PROBLEM: Please give back only the lines below from the one containing "unfold ntfs_lcn_to_offset. fold" to the one containing "cbn [mbind option_bind lift run_bind]. rewrite", each repeated word for word, both ends included.
+--
(* ===== verification/NtfsData.v ===== *)
(** * Properties of NTFS files: the data of an attribute, and its document

    What the handlers of non-resident data make of a list of runs: the bytes of
    the clusters, or the array of their sectors; the document of a file; and
    the file table in memory. *)
From S2P Require Import Prelude Words Memory Struct Stdio Util Bitarray Bson BsonEncode BsonDecode BsonFields PartTable Ntfs NtfsFiles NtfsProps.

(** ** Runs on a device *)

Section runs.
Context (bootf : list Z) (po : Z) (D : list Z).
Let cs := ntfs_cluster_size bootf.

(** Where a cluster is. *)
Definition cluster_at (lcn : Z) : Z := lcn * cs + po.

(** The data of the runs, cut to [L] bytes. *)
Fixpoint runs_data (rs : list data_run) (prev L : Z) : list Z :=
  match rs with
  | [] => []
  | r :: rs =>
      if L =? 0 then [] else
      let lcn := prev + dr_lcn r in
      let n := Z.min L (dr_length r * cs) in
      take (Z.to_nat n) (drop (Z.to_nat (cluster_at lcn)) D) ++ runs_data rs lcn (L - n)
  end.

(** The elements of a run: one per 4096 bytes, by number. *)
Definition run_elem (at_ counter : Z) (j : nat) : elem :=
  {| e_key := decimal (counter + Z.of_nat j);
     e_val := VInt32 (le_enc 4 (at_ `div` 512 + 8 * Z.of_nat j)) |}.

Definition run_blocks (r : data_run) : nat := Z.to_nat ((dr_length r * cs) `div` 4096).

Definition run_elems (r : data_run) (lcn counter : Z) : list elem :=
  run_elem (cluster_at lcn) counter <$> seq 0 (run_blocks r).

Fixpoint runs_elems (rs : list data_run) (prev counter L : Z) : list elem :=
  match rs with
  | [] => []
  | r :: rs =>
      if L =? 0 then [] else
      let lcn := prev + dr_lcn r in
      run_elems r lcn counter ++
      runs_elems rs lcn (counter + Z.of_nat (run_blocks r)) (L - Z.min L (dr_length r * cs))
  end.

(** Clusters of whole blocks of 4096 bytes; the runs can be decoded, are on the
    device and within the bound the code asserts; [k] rounds are enough. *)
Context (k : nat).

Record volume_ok : Prop := {
  vo_cluster : 0 < cs < 2 ^ 24;
  vo_blocks : cs `mod` 4096 = 0;
  vo_offset : 0 ≤ po < 2 ^ 62;
  vo_device : zlen D < 2 ^ 62;
}.

Fixpoint runs_wf (rs : list data_run) (prev : Z) : Prop :=
  match rs with
  | [] => True
  | r :: rs =>
      let lcn := prev + dr_lcn r in
      run_ok r ∧ lcn_read r = Some (dr_lcn r) ∧ 0 ≤ lcn < 26214400 ∧
      cluster_at lcn + dr_length r * cs ≤ zlen D ∧
      dr_length r * cs + 4096 ≤ 4096 * Z.of_nat k ∧ runs_wf rs lcn
  end.

Definition enc_runs (rs : list data_run) : list Z := concat (enc_run <$> rs).

Context `{MallocTotal} (Hv : volume_ok).

Lemma run_bytes r lcn :
  run_ok r → 0 ≤ lcn < 26214400 → cluster_at lcn + dr_length r * cs ≤ zlen D →
  u64 (u64 (dr_length r * bootf_ "bytes_per_sector" bootf) * bootf_ "sectors_per_cluster" bootf)
  = dr_length r * cs ∧
  s64 (ntfs_lcn_to_offset bootf po (u64 lcn)) = cluster_at lcn ∧ 0 ≤ dr_length r * cs < 2 ^ 62 ∧
  0 ≤ cluster_at lcn < 2 ^ 62.
Proof.
  intros [_ _ Hlen _] Hlcn Hd. destruct Hv as [Hcs _ Hp HD]. unfold cluster_at in *.
  assert (0 ≤ lcn * cs ≤ 2 ^ 49) by nia.
  assert (0 ≤ dr_length r * cs) by nia.
  unfold ntfs_lcn_to_offset. fold (ntfs_cluster_size bootf). fold cs.
  rewrite (uwrap_small 64 lcn), (uwrap_small 64 (lcn * cs)) by lia.
  rewrite (uwrap_small 64 (lcn * cs + po)), swrap_small by lia.
  split; [|lia]. unfold cs, ntfs_cluster_size in *.
  set (b := bootf_ "bytes_per_sector" bootf) in *.
  set (s := bootf_ "sectors_per_cluster" bootf) in *.
  assert (0 < b * s) by lia. assert (b ≠ 0) by nia.
  assert (uwrap 64 (uwrap 64 (dr_length r * b) * s) = uwrap 64 (dr_length r * (b * s))) as ->.
  { unfold uwrap. rewrite Z.mul_mod_idemp_l by lia. f_equal. lia. }
  apply uwrap_small. lia.
Qed.

(** One run, from the parsing to the next. *)
Lemma data_runs_step fuel save r rs prev counter sectors c pre post :
  runs_wf (r :: rs) prev → zlen (pre ++ enc_run r) < 2 ^ 64 → cp_left c ≠ 0 →
  let lcn := prev + dr_lcn r in
  let data := pre ++ enc_run r ++ post in
  runs_loop k bootf po (S fuel) save data (zlen pre) prev counter sectors c =
  '(sectors, counter) ←
    (if save then lift (run_sectors k 0 ((dr_length r * cs) `div` 512) (cluster_at lcn) counter
                          sectors)
     else Done (sectors, counter));
  c ← (match cp_stream c with
       | Some _ =>
           let '(disk, q) := fseeko (cp_disk c) (cluster_at lcn) in
           if negb (q =? 0) then Ended (Exit 1) else
           Done {| cp_disk := disk; cp_stream := cp_stream c;
                   cp_position := cp_position c; cp_left := cp_left c |}
       | None => Done c
       end);
  c ← copy_run k (dr_length r * cs) c;
  runs_loop k bootf po fuel save data (zlen (pre ++ enc_run r)) lcn counter sectors c.
Proof.
  intros (Hr & Hread & Hlcn & Hdev & _ & _) Hl Hleft lcn data. subst data.
  cbn [runs_loop]. rewrite parse_run_ok, Hread by done.
  cbn [mbind option_bind lift run_bind]. rewrite (proj2 (Z.eqb_neq _ _) Hleft).
  cbn [Z.eqb orb]. fold lcn.
  destruct (run_bytes r lcn Hr Hlcn Hdev) as (-> & -> & _ & _).
  fold lcn in Hlcn. rewrite bool_decide_false by lia.
  rewrite (proj2 (Z.leb_le 0 lcn)), (proj2 (Z.ltb_lt lcn 26214400)) by lia. done.
Qed.

(** The end: the marker, or nothing left of the data (then one more run is read). *)
Lemma runs_end fuel save prev counter sectors c pre post :
  zlen pre + 1 < 2 ^ 64 →
  runs_loop k bootf po (S fuel) save (pre ++ 0 :: post) (zlen pre) prev counter sectors c
  = Done (zlen pre + 1, sectors, c).
Proof.
  intros Hl. cbn [runs_loop]. unfold ntfs_parse_data_run. rewrite mem_byte_app by done.
  cbn [mbind option_bind Z.eqb negb lift run_bind orb]. by rewrite uwrap_small by lia.
Qed.

Lemma runs_full fuel save r rs prev counter sectors c pre post :
  runs_wf (r :: rs) prev → zlen (pre ++ enc_run r) < 2 ^ 64 → cp_left c = 0 →
  runs_loop k bootf po (S fuel) save (pre ++ enc_run r ++ post) (zlen pre) prev counter sectors c
  = Done (zlen (pre ++ enc_run r), sectors, c).
Proof.
  intros (Hr & Hread & _) Hl Hleft. cbn [runs_loop]. rewrite parse_run_ok, Hread by done.
  cbn [mbind option_bind lift run_bind]. by rewrite Hleft.
Qed.
End runs.

(** ** Copying a run *)

Lemma copy_clip fuel R c :
  (0 < fuel)%nat → 0 < cp_left c < R → copy_run fuel R c = copy_run fuel (cp_left c) c.
Proof.
  intros Hf Hl. destruct fuel as [|fuel]; [lia|]. cbn [copy_run]. rewrite !(proj2 (Z.eqb_neq _ _)) by lia.
  by rewrite (proj2 (Z.ltb_lt _ _)), Z.ltb_irrefl by lia.
Qed.

(** Without a stream the bytes are only counted. *)
Lemma copy_count fuel : ∀ R c,
  cp_stream c = None → 0 ≤ R ≤ cp_left c → cp_left c < 2 ^ 64 →
  R + 4096 ≤ 4096 * Z.of_nat fuel →
  copy_run fuel R c = Done {| cp_disk := cp_disk c; cp_stream := None;
    cp_position := cp_position c; cp_left := cp_left c - R |}.
Proof.
  induction fuel as [|fuel IH]; intros R c Hs HR Hl Hf; [lia|]. cbn [copy_run].
  destruct (Z.eqb_spec R 0) as [->|Hz].
  { rewrite Z.sub_0_r, <-Hs. by destruct c. }
  rewrite (proj2 (Z.ltb_ge _ _)) by lia. unfold copy_step. rewrite Hs.
  cbn [mbind run_bind]. destruct (Z.leb_spec 4096 R).
  - rewrite uwrap_small by lia. rewrite IH; [|done|simpl; lia..]. do 2 f_equal. simpl. lia.
  - rewrite Z.sub_diag, uwrap_small by lia. rewrite IH; [|done|simpl; lia..].
    do 2 f_equal. simpl. lia.
Qed.
(* ===== verification/Inferencer.v ===== *)
(** * src/gray-inferencer/gray-inferencer.c: the writes of the queue are
      inspected, one after the other

    The file of documents is loaded into the store, then every write of the
    queue is handed to the inspection. On a live connection the loop does not
    end, so it is modelled by the number of its turns. *)
From S2P Require Import Prelude Words Memory Stdio RedisEnv Redis InspectLoad InspectEmit Inspect.

#[local] Open Scope Z_scope.

Section inferencer.
Context `{Malloc} `{Hiredis} `{Host}.

(** One turn of [read_loop]; [Some rc] leaves it. *)
Definition infer_turn (fuel doc_fuel : nat) (sb : super_info) (write_counter : Z)
    (vmname : list Z) (partition_offset : Z) (w : inspector) : option (inspector * option Z) :=
  '(s, write, rc) ← redis_async_write_dequeue (in_store w);
  let w := set_store s w in
  if negb (rc =? EXIT_SUCCESS) then Some (w, Some EXIT_SUCCESS) else
  '(w, _) ← qemu_deep_inspect fuel doc_fuel sb write_counter vmname partition_offset write true w;
  Some (w, None).

(** [None] as the result: still running. *)
Fixpoint infer_turns (turns fuel doc_fuel : nat) (sb : super_info) (write_counter : Z)
    (vmname : list Z) (partition_offset : Z) (w : inspector) : option (inspector * option Z) :=
  match turns with
  | O => Some (w, None)
  | S turns =>
      '(w, r) ← infer_turn fuel doc_fuel sb write_counter vmname partition_offset w;
      match r with
      | Some rc => Some (w, Some rc)
      | None => infer_turns turns fuel doc_fuel sb (u64 (write_counter + 1)) vmname
                  partition_offset w
      end
  end.

Definition inferencer_read_loop (turns fuel doc_fuel : nat) (vmname : list Z) (w : inspector) :
    option (inspector * option Z) :=
  '(s, sb, rc) ← qemu_get_superinfo (in_store w) 0;
  let w := set_store s w in
  if negb (rc =? EXIT_SUCCESS) then Some (w, Some EXIT_FAILURE) else
  '(s, partition_offset, rc) ← qemu_get_pt_offset (in_store w) 0;
  let w := set_store s w in
  if negb (rc =? EXIT_SUCCESS) then Some (w, Some EXIT_FAILURE) else
  infer_turns turns fuel doc_fuel sb 0 vmname partition_offset w.

(** [x] and [err] are what [redisConnectWithTimeout] returned. The stream of
    documents has been read to its end when the loop starts; the position does
    not matter, [__load] seeks. An [exit] behind the registration of
    [redis_shutdown] runs it. *)
Definition inferencer_main (turns fuel doc_fuel : nat) (argc : Z) (x : redisContext) (err : Z)
    (db vmname : list Z) (indexf : option FILE) : option (option inspector * option Z) :=
  if argc <? 4 then Some (None, Some EXIT_FAILURE) else
  match indexf with
  | None => Some (None, Some EXIT_FAILURE)
  | Some indexf =>
      match redis_init x err db with
      | None => Some (None, Some EXIT_FAILURE)
      | Some handle =>
          '(s, σ, rc) ← qemu_load_index fuel doc_fuel indexf handle initial_load;
          let w := {| in_store := s; in_metadata := indexf; in_load := σ |} in
          let exit_with (w : inspector) rc :=
            s ← redis_shutdown (in_store w) []; Some (Some (set_store s w), Some rc) in
          if negb (rc =? EXIT_SUCCESS) then exit_with w EXIT_FAILURE else
          let w := set_store (redis_flush_pipeline (in_store w)).1 w in
          '(w, ret) ← inferencer_read_loop turns fuel doc_fuel vmname w;
          match ret with
          | None => Some (Some w, None)
          | Some ret => exit_with (set_store (redis_flush_pipeline (in_store w)).1 w) ret
          end
      end
  end.
End inferencer.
+--
SOLUTION TO THIS EXERCISE:
  unfold ntfs_lcn_to_offset. fold (ntfs_cluster_size bootf). fold cs.
  rewrite (uwrap_small 64 lcn), (uwrap_small 64 (lcn * cs)) by lia.
  rewrite (uwrap_small 64 (lcn * cs + po)), swrap_small by lia.
  split; [|lia]. unfold cs, ntfs_cluster_size in *.
  set (b := bootf_ "bytes_per_sector" bootf) in *.
  set (s := bootf_ "sectors_per_cluster" bootf) in *.
  assert (0 < b * s) by lia. assert (b ≠ 0) by nia.
  assert (uwrap 64 (uwrap 64 (dr_length r * b) * s) = uwrap 64 (dr_length r * (b * s))) as ->.
  { unfold uwrap. rewrite Z.mul_mod_idemp_l by lia. f_equal. lia. }
  apply uwrap_small. lia.
Qed.

(** One run, from the parsing to the next. *)
Lemma data_runs_step fuel save r rs prev counter sectors c pre post :
  runs_wf (r :: rs) prev → zlen (pre ++ enc_run r) < 2 ^ 64 → cp_left c ≠ 0 →
  let lcn := prev + dr_lcn r in
  let data := pre ++ enc_run r ++ post in
  runs_loop k bootf po (S fuel) save data (zlen pre) prev counter sectors c =
  '(sectors, counter) ←
    (if save then lift (run_sectors k 0 ((dr_length r * cs) `div` 512) (cluster_at lcn) counter
                          sectors)
     else Done (sectors, counter));
  c ← (match cp_stream c with
       | Some _ =>
           let '(disk, q) := fseeko (cp_disk c) (cluster_at lcn) in
           if negb (q =? 0) then Ended (Exit 1) else
           Done {| cp_disk := disk; cp_stream := cp_stream c;
                   cp_position := cp_position c; cp_left := cp_left c |}
       | None => Done c
       end);
  c ← copy_run k (dr_length r * cs) c;
  runs_loop k bootf po fuel save data (zlen (pre ++ enc_run r)) lcn counter sectors c.
Proof.
  intros (Hr & Hread & Hlcn & Hdev & _ & _) Hl Hleft lcn data. subst data.
  cbn [runs_loop]. rewrite parse_run_ok, Hread by done.
  cbn [mbind option_bind lift run_bind]. rewrite (proj2 (Z.eqb_neq _ _) Hleft).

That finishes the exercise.